Ze vragen waar Ria is. Ik moet het hun even verduidelijken: ‘In de kerk is vandaag een gezinsviering gepland, waarin 8 kinderen van ongeveer 7 jaar gedoopt zullen worden. Dat is nodig, want anders kunnen ze binnenkort hun eerste communie niet doen.’ De priester vindt het maar niks: ‘Zijn het wel echt overtuigde christenen?’

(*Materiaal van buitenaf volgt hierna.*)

(** The evaluator over the interface, at the library with exact
    arithmetic, gives the answers of the evaluator of the first part. *)
Lemma exact_evaluator (fm : fetcher) (code name : string) :
  Lib.check_technical_pattern (Exact.lift fm) code name
  = match check_technical_pattern fm code name with
    | Return answer => Return (option_map Exact.of_hit answer)
    | Raise e => Raise e
    end.
Proof.
  destruct (fm code 250%nat) as [[[df|] src]|e] eqn:Hfetch.
  - destruct (Nat.lt_ge_cases (length df) 60) as [Hshort|Hlen].
    + unfold Lib.check_technical_pattern, Lib.check_technical_pattern_body,
        check_technical_pattern, check_technical_pattern_body, Exact.lift.
      rewrite Hfetch. cbn [bind option_map]. rewrite length_map.
      replace (length df <? 60)%nat with true
        by (symmetry; apply Nat.ltb_lt; exact Hshort).
      now rewrite !orb_true_r.
    + assert (Hfetch' : Exact.lift fm code 250%nat
                        = Return (Some (map Exact.of_daily df), src))
        by (unfold Exact.lift; now rewrite Hfetch).
      destruct (lib_check_eval (Exact.lift fm) code name Hfetch'
                  ltac:(now rewrite length_map))
        as (last_row' & first_row' & Hlast' & Hfirst' & ->).
      destruct (check_technical_pattern_eval fm code name Hfetch Hlen)
        as (last_row & first_row & Hlast & Hfirst & ->).
      change (Lib.sort_values_date Exact.library) with Exact.sort_bars in *.
      rewrite exact_sort in *.
      rewrite iloc_map, Hlast in Hlast'. injection Hlast' as <-.
      rewrite tail_map, iloc_map, Hfirst in Hfirst'. injection Hfirst' as <-.
      f_equal. apply exact_screen.
      intro E. rewrite E in Hlast. discriminate Hlast.
  - unfold Lib.check_technical_pattern, Lib.check_technical_pattern_body,
      check_technical_pattern, check_technical_pattern_body, Exact.lift.
    now rewrite Hfetch.
  - unfold Lib.check_technical_pattern, Lib.check_technical_pattern_body,
      check_technical_pattern, check_technical_pattern_body, Exact.lift.
    now rewrite Hfetch.
Qed.




(** ** The answer of [check_technical_pattern] *)



(** ** [filter_basics] *)

Lemma filter_twice (A : Type) (f g : A -> bool) (l : list A) :
  filter g (filter f l) = filter (fun x => f x && g x) l.
Proof.
  induction l as [|x l IH]; [reflexivity|]. simpl.
  destruct (f x); simpl; [destruct (g x)|]; now rewrite IH.
Qed.

Lemma filter_fixed (A : Type) (f : A -> bool) (l : list A) :
  filter f (filter f l) = filter f l.
Proof.
  rewrite filter_twice. apply filter_ext. intros x. now destruct (f x).
Qed.

Lemma filter_Subsequence (A : Type) (f : A -> bool) (l : list A) :
  Subsequence (filter f l) l.
Proof.
  induction l as [|x l IH]; simpl; [constructor|].
  destruct (f x); now constructor.
Qed.

(** The frame returned by [filter_basics], and what it logs. *)
Lemma filter_basics_eval (df : list QuoteRow.t) :
  filter_basics df =
  (Return (filter passes_basics df),
   if empty df then []
   else [(INFO, FilterBefore (length df));
         (INFO, FilterAfter (length (filter passes_basics df)))]).
Proof.
  unfold filter_basics. destruct df as [|row df]; [reflexivity|].
  cbn [empty]. rewrite !filter_twice.
  rewrite (filter_ext _ passes_basics)
    by (intros x; unfold passes_basics; apply andb_assoc).
  unfold lbind, emit, ret. cbn [app]. reflexivity.
Qed.

(** C2. [filter_basics] returns, without raising, exactly the rows with
    [price <= 20], [pe > 0] and [total_mv <= 20,000,000,000]; a missing
    cell (NaN) fails each comparison, so a row with a missing price, PE
    or market value is dropped; the result is a subsequence of the input
    in the same order, is never longer, and is empty for an empty
    input. *)
Theorem filter_basics_keeps (df : list QuoteRow.t) :
  exists kept,
    returned (filter_basics df) = Return kept
    /\ kept = filter (fun row =>
                fle (QuoteRow.price row) (Fin 20)
                && fgt (QuoteRow.pe row) (Fin 0)
                && fle (QuoteRow.total_mv row) (Fin 20000000000)) df
    /\ (forall row, In row kept <->
          In row df
          /\ fle (QuoteRow.price row) (Fin 20) = true
          /\ fgt (QuoteRow.pe row) (Fin 0) = true
          /\ fle (QuoteRow.total_mv row) (Fin 20000000000) = true)
    /\ (forall threshold,
          fle NaN threshold = false /\ fgt NaN threshold = false)
    /\ (forall row, In row kept ->
          QuoteRow.price row <> NaN
          /\ QuoteRow.pe row <> NaN
          /\ QuoteRow.total_mv row <> NaN)
    /\ Subsequence kept df
    /\ (length kept <= length df)%nat
    /\ (df = [] -> filter_basics df = (Return [], [])).
Proof.
  exists (filter passes_basics df).
  assert (Hmask : forall row,
    passes_basics row =
    fle (QuoteRow.price row) (Fin 20)
    && fgt (QuoteRow.pe row) (Fin 0)
    && fle (QuoteRow.total_mv row) (Fin 20000000000)).
  { intros row. unfold passes_basics, market_cap_limit.
    destruct (QuoteRow.total_mv row); reflexivity. }
  assert (Hin : forall row, In row (filter passes_basics df) <->
          In row df
          /\ fle (QuoteRow.price row) (Fin 20) = true
          /\ fgt (QuoteRow.pe row) (Fin 0) = true
          /\ fle (QuoteRow.total_mv row) (Fin 20000000000) = true).
  { intros row. rewrite filter_In, Hmask, !andb_true_iff. tauto. }
  split; [now rewrite filter_basics_eval|].
  split; [apply filter_ext, Hmask|].
  split; [exact Hin|].
  split; [intros t; split; reflexivity|].
  split.
  { intros row Hrow. apply Hin in Hrow.
    destruct Hrow as (_ & Hp & Hpe & Hmv).
    repeat split; intros E; rewrite E in *; discriminate. }
  split; [apply filter_Subsequence|].
  split; [apply filter_length_le|].
  intros ->. reflexivity.
Qed.
(** On rows of one length, [sequence_identity] is the identity score. *)
Lemma sequence_identity_score (s1 s2 : list Z) :
  length s1 = length s2 ->
  sequence_identity AminoAcid s1 s2 = Ok (identity_score gap s1 s2).
Proof.
  intros H. unfold sequence_identity, dict_item.
  rewrite broadcast2_same_length by exact H. cbn [bind]. rewrite has_gap. cbn [bind].
  rewrite broadcast2_same_length.
  - cbn [bind]. unfold identity_score. now rewrite map2_and_map.
  - rewrite map2_length, length_map, <- H. apply Nat.min_id.
Qed.

Lemma collect_rows_filter (sequence_array : list Z) (a3m_seqs : list string) :
  Forall (fun seq => length (encode_row AminoAcid seq) = length sequence_array) a3m_seqs ->
  collect_rows AminoAcid sequence_array true a3m_seqs =
  Ok (map (encode_row AminoAcid)
          (filter (retained AminoAcid gap sequence_array) a3m_seqs)).
Proof.
  induction 1 as [|seq rest Hseq _ IH]; [reflexivity|].
  cbn [collect_rows]. rewrite mapM_numeric. cbn [bind]. fold (encode_row AminoAcid seq).
  rewrite sequence_identity_score by (symmetry; exact Hseq). cbn [bind].
  rewrite IH. cbn [bind filter].
  assert (E : retained AminoAcid gap sequence_array seq =
              negb (below_one_percent
                      (identity_score gap sequence_array (encode_row AminoAcid seq))
                      (length sequence_array))) by reflexivity.
  rewrite E. destruct (below_one_percent _ _); reflexivity.
Qed.

Lemma np_array_int_rectangular (n : nat) (rows : list (list Z)) :
  rectangular n rows -> np_array_int rows = Ok rows.
Proof.
  intros H. unfold np_array_int.
  replace (forallb _ rows) with true; [reflexivity|].
  symmetry. apply forallb_forall. intros row Hrow. apply Nat.eqb_eq.
  destruct (shape1_cases H) as [E|E]; [|rewrite E in Hrow; contradiction].
  rewrite E. unfold rectangular in H. rewrite Forall_forall in H. now apply H.
Qed.

Lemma below_one_percent_spec (ident : Z) (seq_len : nat) :
  below_one_percent ident seq_len = true <->
  inject_Z ident < inject_Z (Z.of_nat seq_len) * 0.01.
Proof.
  unfold below_one_percent. rewrite negb_true_iff. split.
  - intros H. apply Qnot_le_lt. intros Hle. apply Qle_bool_iff in Hle. congruence.
  - intros H. destruct (Qle_bool _ _) eqn:E; auto. apply Qle_bool_iff in E.
    exfalso. apply (Qlt_irrefl (inject_Z ident)). eapply Qlt_le_trans; eauto.
Qed.

Lemma not_below_one_percent (ident : Z) (seq_len : nat) :
  (Z.of_nat seq_len <= 100 * ident)%Z -> below_one_percent ident seq_len = false.
Proof.
  intros H. destruct (below_one_percent ident seq_len) eqn:E; auto.
  apply below_one_percent_spec in E. exfalso.
  rewrite Zle_Qle, inject_Z_mult in H.
  change (inject_Z 100) with (100 # 1) in H. lra.
Qed.

Lemma filter_all {A : Type} (p : A -> bool) (l : list A) :
  length (filter p l) = length l -> filter p l = l.
Proof.
  induction l as [|x l IH]; [reflexivity|]. simpl.
  destruct (p x); simpl; intros H.
  - f_equal. apply IH. lia.
  - pose proof (filter_length_le p l). lia.
Qed.

Lemma identity_score_self (s : list Z) :
  identity_score gap s s =
  Z.of_nat (count_true (map (fun x => negb (Z.eqb x gap)) s)).
Proof.
  unfold identity_score. rewrite map2_diag. f_equal. f_equal.
  apply map_ext. intros a. now rewrite Z.eqb_refl.
Qed.

End ReadA3m.
(** C5, as the code has it: on an alignment whose first row is the query
    and whose rows all have the length of the query once their insertions
    are dropped, [read_a3m_as_mat] with filtering returns the retained rows
    in order; every discarded row has an identity score strictly below 0.01
    times the query length; and the query row comes first in the result
    when at least one percent of its positions are not gaps. *)
Theorem read_a3m_as_mat_filter (AminoAcid : dict Z) (gap unknown : Z)
  (sequence : string) (a3m_seq_IDs rest : list string) :
  let a3m_seqs := sequence :: rest in
  let sequence_array := map (numeric AminoAcid) (chars sequence) in
  let seq_len := length sequence_array in
  dict_get AminoAcid unknown_char = Some unknown ->
  dict_get AminoAcid gap_char = Some gap ->
  Forall (fun seq => length (encode_row AminoAcid seq) = seq_len) a3m_seqs ->
  read_a3m_as_mat AminoAcid sequence a3m_seq_IDs a3m_seqs true =
  Ok (map (encode_row AminoAcid)
          (filter (retained AminoAcid gap sequence_array) a3m_seqs)) /\
  (forall seq, In seq a3m_seqs ->
     retained AminoAcid gap sequence_array seq = false ->
     inject_Z (identity_score gap sequence_array (encode_row AminoAcid seq))
     < inject_Z (Z.of_nat seq_len) * 0.01) /\
  ((Z.of_nat seq_len
    <= 100 * Z.of_nat (count_true (map (fun x => negb (Z.eqb x gap)) sequence_array)))%Z ->
   read_a3m_as_mat AminoAcid sequence a3m_seq_IDs a3m_seqs true =
   Ok (sequence_array
       :: map (encode_row AminoAcid)
              (filter (retained AminoAcid gap sequence_array) rest))).
Proof.
  intros a3m_seqs sequence_array seq_len HX Hgap Hshape.
  assert (Hread : read_a3m_as_mat AminoAcid sequence a3m_seq_IDs a3m_seqs true =
                  Ok (map (encode_row AminoAcid)
                          (filter (retained AminoAcid gap sequence_array) a3m_seqs))).
  { unfold read_a3m_as_mat, a3m_seqs. cbn [bind]. rewrite String.eqb_refl. cbn [negb].
    rewrite (@mapM_numeric AminoAcid unknown HX). cbn [bind]. fold sequence_array.
    fold a3m_seqs.
    rewrite (@collect_rows_filter AminoAcid gap unknown HX Hgap sequence_array _ Hshape). cbn [bind].
    apply np_array_int_rectangular with (n := seq_len).
    unfold rectangular. apply Forall_forall. intros row Hrow.
    apply in_map_iff in Hrow. destruct Hrow as [seq [<- Hseq]].
    apply filter_In in Hseq. destruct Hseq as [Hseq _].
    rewrite Forall_forall in Hshape. now apply Hshape. }
  split; [exact Hread|]. split.
  - intros seq Hin Hret. unfold retained in Hret. apply negb_false_iff in Hret.
    apply below_one_percent_spec in Hret. exact Hret.
  - intros Hgaps. rewrite Hread. unfold a3m_seqs. cbn [filter].
    assert (Henc : encode_row AminoAcid sequence = sequence_array).
    { inversion Hshape as [|? ? Hq _]; subst. unfold encode_row, seq_len, sequence_array in *.
      rewrite !length_map in Hq. now rewrite (filter_all _ _ Hq). }
    assert (Hret : retained AminoAcid gap sequence_array sequence = true).
    { unfold retained. rewrite Henc, identity_score_self. apply negb_true_iff.
      apply not_below_one_percent. exact Hgaps. }
    rewrite Hret. cbn [map]. now rewrite Henc.
Qed.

Het is moeilijk om daar meteen een oordeel over te vellen. Honderd jaar geleden kon zoiets niet. De oude boerderij van tante Clara met de molen er vlakbij vertelt een heel ander verhaal.

Jos

Vind jij mij mooi?

Ik heb twee primula’s gekocht, om de komst van de lente een beetje te forceren. Ze staan in ons stadstuintje te pronken: een roze en een paarse.
‘Mooie bloemetjes, hè?’ vraag ik aan kleinzoon. Hij knikt en bestudeert de primula’s.
‘Ik vind deze de mooiste’, zegt hij beslist. Hij wijst de roze aan.
Maar dan komt er een zorgelijk trekje op zijn gezicht. Hij kijkt nadenkend naar de paarse bloem.
‘Vind jij dan die de mooiste, oma?’ vraagt hij.
Ik knik gul. ‘Ja hoor, ik vind die paarse de mooiste.’
Zijn gezichtje klaart op en hij huppelt weg, zijn bal achterna.
Ook bloemen willen mooi gevonden worden. Ook bloemen kunnen zielig zijn.
Maar niet met kleinzoon in de buurt.